We also saw that some of the neater components won't ship with Windows 2003, but will ship around that time (or later). These include Group Policy Management Console, Windows System Resource Manager, Microsoft Audit Collection Service, AD/AM and MMS 3.0.
Well for me, there are a bunch of things in the product to start to play with a bit deeper once the RTM code is available. Microsoft's purchase of Connectix's assets means a new VM environment to build VMs in! I've been playing with the beta of Virtual Server - and can't wait for the full product to come out!

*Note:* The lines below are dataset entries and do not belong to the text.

(** [fit]: the model as the call leaves it, and the outcome of the call. *)
Definition fit (self : t) : t * result unit :=
  let df := design_frame self in
  match DataFrame.select df (design_columns self),
        DataFrame.select df [:: outcome self] with
  | Raise e, _ => (self, Raise e)
  | Ok _, Raise e => (self, Raise e)
  | Ok _, Ok _ =>
      match linalg_inv ((pred self)^T *m pred self) with
      | Raise e => (self, Raise e)
      | Ok inv =>
          (set_coef self (ravel (inv *m (pred self)^T *m out self)), Ok tt)
      end
  end.

(** [predict]: the frame [df] as the call leaves it (the intercept column is
    written into the caller's frame), and the array [pred.dot(self.coef)] of
    shape (rows, 1), given by its columns.  Without coefficients numpy
    multiplies every element by [None]: a [TypeError] as soon as there is an
    element, and an empty array with the columns of [pred] otherwise. *)
Definition predict (self : t) (df : DataFrame.t (value F)) :
    DataFrame.t (value F) * result (seq (seq (value F))) :=
  let df1 := DataFrame.setitem_scalar df intercept (Num 1) in
  (df1,
   Let cols := DataFrame.select df1 (intercept :: covariates self) in
   match coef self with
   | None =>
       if DataFrame.nrows df1 == 0%N then Ok (nseq (size cols) [::])
       else Raise TypeError
   | Some c =>
       if size c != size cols then Raise ValueError
       else
         Let p := mapM (fun row => dot_row row c)
                       (DataFrame.rows_of (Num 0) (DataFrame.nrows df1) cols) in
         Ok [:: p]
   end).

End Model.
End LinearResidualModel.

(** ** The model pipeline *)

Module ModelPipeline.
Section Pipeline.

Variable F : realFieldType.

(** A row of [mp.all_data]: the time, the group, the observation in fit
    space and the observation in comparison space.  A cell that is missing
    is [None]. *)
Record row : Type := Row {
  row_t : option F;
  row_group : option string;
  row_obs : option F;
  row_obs_compare : option F
}.

(** Modelled from the spec: the class [ModelPipeline] of
    [curvefit.model_generator] is not among the sources.  Section 6 gives
    what [simulate] uses of it: the historical table [all_data] with the
    columns named by [col_t], [col_group], [col_obs] and [col_obs_compare]
    (four different names), the space [predict_space], and a deterministic
    mean forecast with one number for each requested time.  The table is
    kept by rows, with these four columns only: a further column would add
    one entry to what [DataFrame.count] returns and change nothing else. *)
Record t : Type := Build {
  all_data : seq row;
  col_t : string;
  col_group : string;
  col_obs : string;
  col_obs_compare : string;
  predict_space : string;
  predict_at : option F -> string -> string -> F
}.

(** [mp.predict(times=..., predict_space=..., predict_group=...)] *)
Definition predict (mp : t) (times : seq (option F)) (space grp : string) :
    seq F :=
  [seq predict_at mp time space grp | time <- times].

End Pipeline.
End ModelPipeline.

(** ** class Forecaster *)

Module Forecaster.
Section Forecast.

Variable F : realFieldType.

Notation model := (LinearResidualModel.t F).
Notation frame := (DataFrame.t (value F)).
Notation pipeline := (ModelPipeline.t F).
Notation row := (ModelPipeline.row F).

(** The two attributes set by [__init__]. *)
Record t : Type := Build {
  mean_residual_model : option model;
  std_residual_model : option model
}.

Definition init : t := Build None None.

Definition far_out_col : string := "far_out"%string.
Definition num_data_col : string := "num_data"%string.
Definition residual_mean_col : string := "residual_mean"%string.
Definition residual_std_col : string := "residual_std"%string.
Definition simulated_col : string := "simulated"%string.
Definition linear : string := "linear"%string.

(** *** Helpers over the historical table

    [__init__] does not set the attributes [data], [col_obs], [col_group]
    and [col_t] that the two helpers read: they are arguments here, the
    table being one of a pipeline.  A dict is given by its lookup: [None]
    for a key it does not have. *)

Definition non_null (A : Type) (s : seq (option A)) : seq A := pmap id s.

(** [Series.max()]: the largest of the values that are not missing, NaN
    when there is none. *)
Definition series_max (s : seq (option F)) : option F :=
  if non_null s is x :: xs then Some (foldl Num.max x xs) else None.

(** [self.data.loc[~self.data[self.col_obs].isnull()]] *)
Definition non_nulls (data : seq row) : seq row :=
  [seq r <- data | ModelPipeline.row_obs r != None].

Definition in_group (g : string) (r : row) : bool :=
  ModelPipeline.row_group r == Some g.

(** [get_max_t_per_group()[g]] *)
Definition get_max_t_per_group (data : seq row) (g : string) :
    option (option F) :=
  let rows := [seq r <- non_nulls data | in_group g r] in
  if rows is [::] then None
  else Some (series_max [seq ModelPipeline.row_t r | r <- rows]).

(** [get_num_obs_per_group(df)[g]] *)
Definition get_num_obs_per_group (data : seq row) (g : string) : option nat :=
  let rows := [seq r <- non_nulls data | in_group g r] in
  if rows is [::] then None else Some (size rows).

(** *** fit_residuals

    The forecaster as the call leaves it, and the outcome of the call. *)
Definition fit_residuals (self : t) (residual_data : DataFrame.t F)
    (mean_col std_col : string) (residual_covariates : seq string)
    (residual_model_type : string) : t * result unit :=
  if residual_model_type == linear then
    let m0 := LinearResidualModel.init residual_data mean_col residual_covariates in
    let s0 := LinearResidualModel.init residual_data std_col residual_covariates in
    let (m1, r1) := LinearResidualModel.fit m0 in
    match r1 with
    | Raise e => (Build (Some m1) (Some s0), Raise e)
    | Ok _ =>
        let (s1, r2) := LinearResidualModel.fit s0 in
        (Build (Some m1) (Some s1), r2)
    end
  else (self, Raise ValueError).

(** *** predict *)

(** [itertools.product(far_out, num_data)] *)
Definition product (far_out num_data : seq (value F)) :
    seq (value F * value F) :=
  [seq (f, n) | f <- far_out, n <- num_data].

(** [self.m.predict(df=...)] for an attribute [m] that may be [None]. *)
Definition model_predict (m : option model) (df : frame) :
    result (frame * seq (seq (value F))) :=
  match m with
  | None => Raise AttributeError
  | Some m =>
      let (df1, r) := LinearResidualModel.predict m df in
      Let p := r in
      Ok (df1, p)
  end.

Definition predict (self : t) (far_out num_data : seq (value F)) :
    result frame :=
  let rows := product far_out num_data in
  let new_data := DataFrame.from_records rows far_out_col num_data_col in
  Let mp := model_predict (mean_residual_model self) new_data in
  Let new_data := DataFrame.setitem2d mp.1 residual_mean_col mp.2 in
  Let sp := model_predict (std_residual_model self) new_data in
  DataFrame.setitem2d sp.1 residual_std_col sp.2.

(** *** simulate *)

(** [np.random.normal(loc, scale, size=(n, h))].  The generator is the
    process-wide stream of numpy: [z i j] is the standard normal deviate it
    hands out for draw [i] and offset [j], and the sample is
    [loc + scale * z].  [loc] and [scale] are converted to floats and
    broadcast along the rows; a negative scale is refused. *)
Definition broadcast (h : nat) (s : seq F) : result (seq F) :=
  if size s == h then Ok s
  else if size s == 1%N then Ok (nseq h (head 0 s))
  else Raise ValueError.

Definition random_normal (loc scale : seq (value F)) (n h : nat)
    (z : nat -> nat -> F) : result (seq (seq F)) :=
  Let l := mapM (@to_float F) loc in
  Let s := mapM (@to_float F) scale in
  if has (fun x => x < 0) s then Raise ValueError
  else
    Let l := broadcast h l in
    Let s := broadcast h s in
    Ok [seq [seq nth 0 l j + nth 0 s j * z i j | j <- iota 0 h] | i <- iota 0 n].

(** [DataFrame.count()]: for every column, the number of cells that are
    not missing.  The result is a Series indexed by the column names. *)
Definition count_columns (mp : pipeline) (data : seq row) : seq (string * nat) :=
  [:: (ModelPipeline.col_t mp,
       size (non_null [seq ModelPipeline.row_t r | r <- data]));
      (ModelPipeline.col_group mp,
       size (non_null [seq ModelPipeline.row_group r | r <- data]));
      (ModelPipeline.col_obs mp,
       size (non_null [seq ModelPipeline.row_obs r | r <- data]));
      (ModelPipeline.col_obs_compare mp,
       size (non_null [seq ModelPipeline.row_obs_compare r | r <- data]))].

(** [np.array([num_obs])] for the Series [num_obs]: an array of one row. *)
Definition array_of_series (s : seq (string * nat)) : seq (value F) :=
  [:: Arr [seq (c.2)%:R | c <- s]].

(** What [pd.concat] is given in [simulate]: numpy arrays and a string. *)
Variant concat_obj : Type :=
  | NdArray of seq (option F)
  | FlagArray of seq nat
  | PyStr of string.

(** [pd.concat(objs)] for a dict of such objects: pandas concatenates
    Series and DataFrame objects only. *)
Definition pd_concat (objs : seq (string * concat_obj)) :
    result (DataFrame.t (option F)) :=
  if objs is [::] then Raise ValueError else Raise TypeError.

(** The local variables of [simulate] when line 204 has run. *)
Record locals : Type := Locals {
  data : seq row;
  max_t : option F;
  num_obs : seq (string * nat);
  num_out : seq nat;
  forecast_times : seq (option F);
  observations : seq (option F);
  obs_times : seq (option F);
  all_times : seq (option F);
  mean_pred : seq F;
  residuals : frame;
  mean_residual : seq (value F);
  std_residual : seq (value F);
  error : seq (seq F);
  forecast_data : seq (seq F);
  new_observations : seq (option F);
  simulated_flag : seq nat
}.

(** Lines 175 to 204.  [far_out] and [num_simulations] are natural
    numbers: a negative horizon or number of draws is left out. *)
Definition simulate_locals (self : t) (mp : pipeline)
    (far_out num_simulations : nat) (group : string) (epsilon : F)
    (z : nat -> nat -> F) : result locals :=
  let data := [seq r <- ModelPipeline.all_data mp | in_group group r] in
  let max_t := series_max [seq ModelPipeline.row_t r | r <- data] in
  let num_obs :=
    count_columns mp
      [seq r <- data | ModelPipeline.row_obs_compare r != None] in
  let num_out := [seq k.+1 | k <- iota 0 far_out] in
  let forecast_times := [seq omap (fun m => m + k%:R) max_t | k <- num_out] in
  let observations := [seq ModelPipeline.row_obs_compare r | r <- data] in
  let obs_times := [seq ModelPipeline.row_t r | r <- data] in
  let all_times := obs_times ++ forecast_times in
  let mean_pred :=
    ModelPipeline.predict mp forecast_times
      (ModelPipeline.predict_space mp) group in
  Let residuals :=
    predict self [seq Num k%:R | k <- num_out] (array_of_series num_obs) in
  Let mean_residual := DataFrame.getitem residuals residual_mean_col in
  Let predicted_std := DataFrame.getitem residuals residual_std_col in
  Let std_residual := mapM (py_max epsilon) predicted_std in
  Let error :=
    random_normal mean_residual std_residual num_simulations far_out z in
  let forecast_data :=
    [seq [seq p.1 + p.1 * p.2 | p <- zip mean_pred e] | e <- error] in
  let new_observations :=
    observations ++ [seq Some x | x <- flatten forecast_data] in
  let simulated_flag :=
    nseq (size observations) 0%N ++ nseq (size forecast_data) 1%N in
  Ok (Locals data max_t num_obs num_out forecast_times observations
        obs_times all_times mean_pred residuals mean_residual std_residual
        error forecast_data new_observations simulated_flag).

There will be more TTT events in the UK - which is absolutely great news for UK MCTs. There are four more TTT events planned with hopefully more to come! If you are a UK MCT and did NOT get the recent mail about these, you should contact Microsoft to make sure your details are correct. The prices of these events are being kept reasonably low and the trainers are some of the very best brains in the business! And if this wasn't good enough, Microsoft are partly subsidising them (for UK MCTs only, before anyone asks!).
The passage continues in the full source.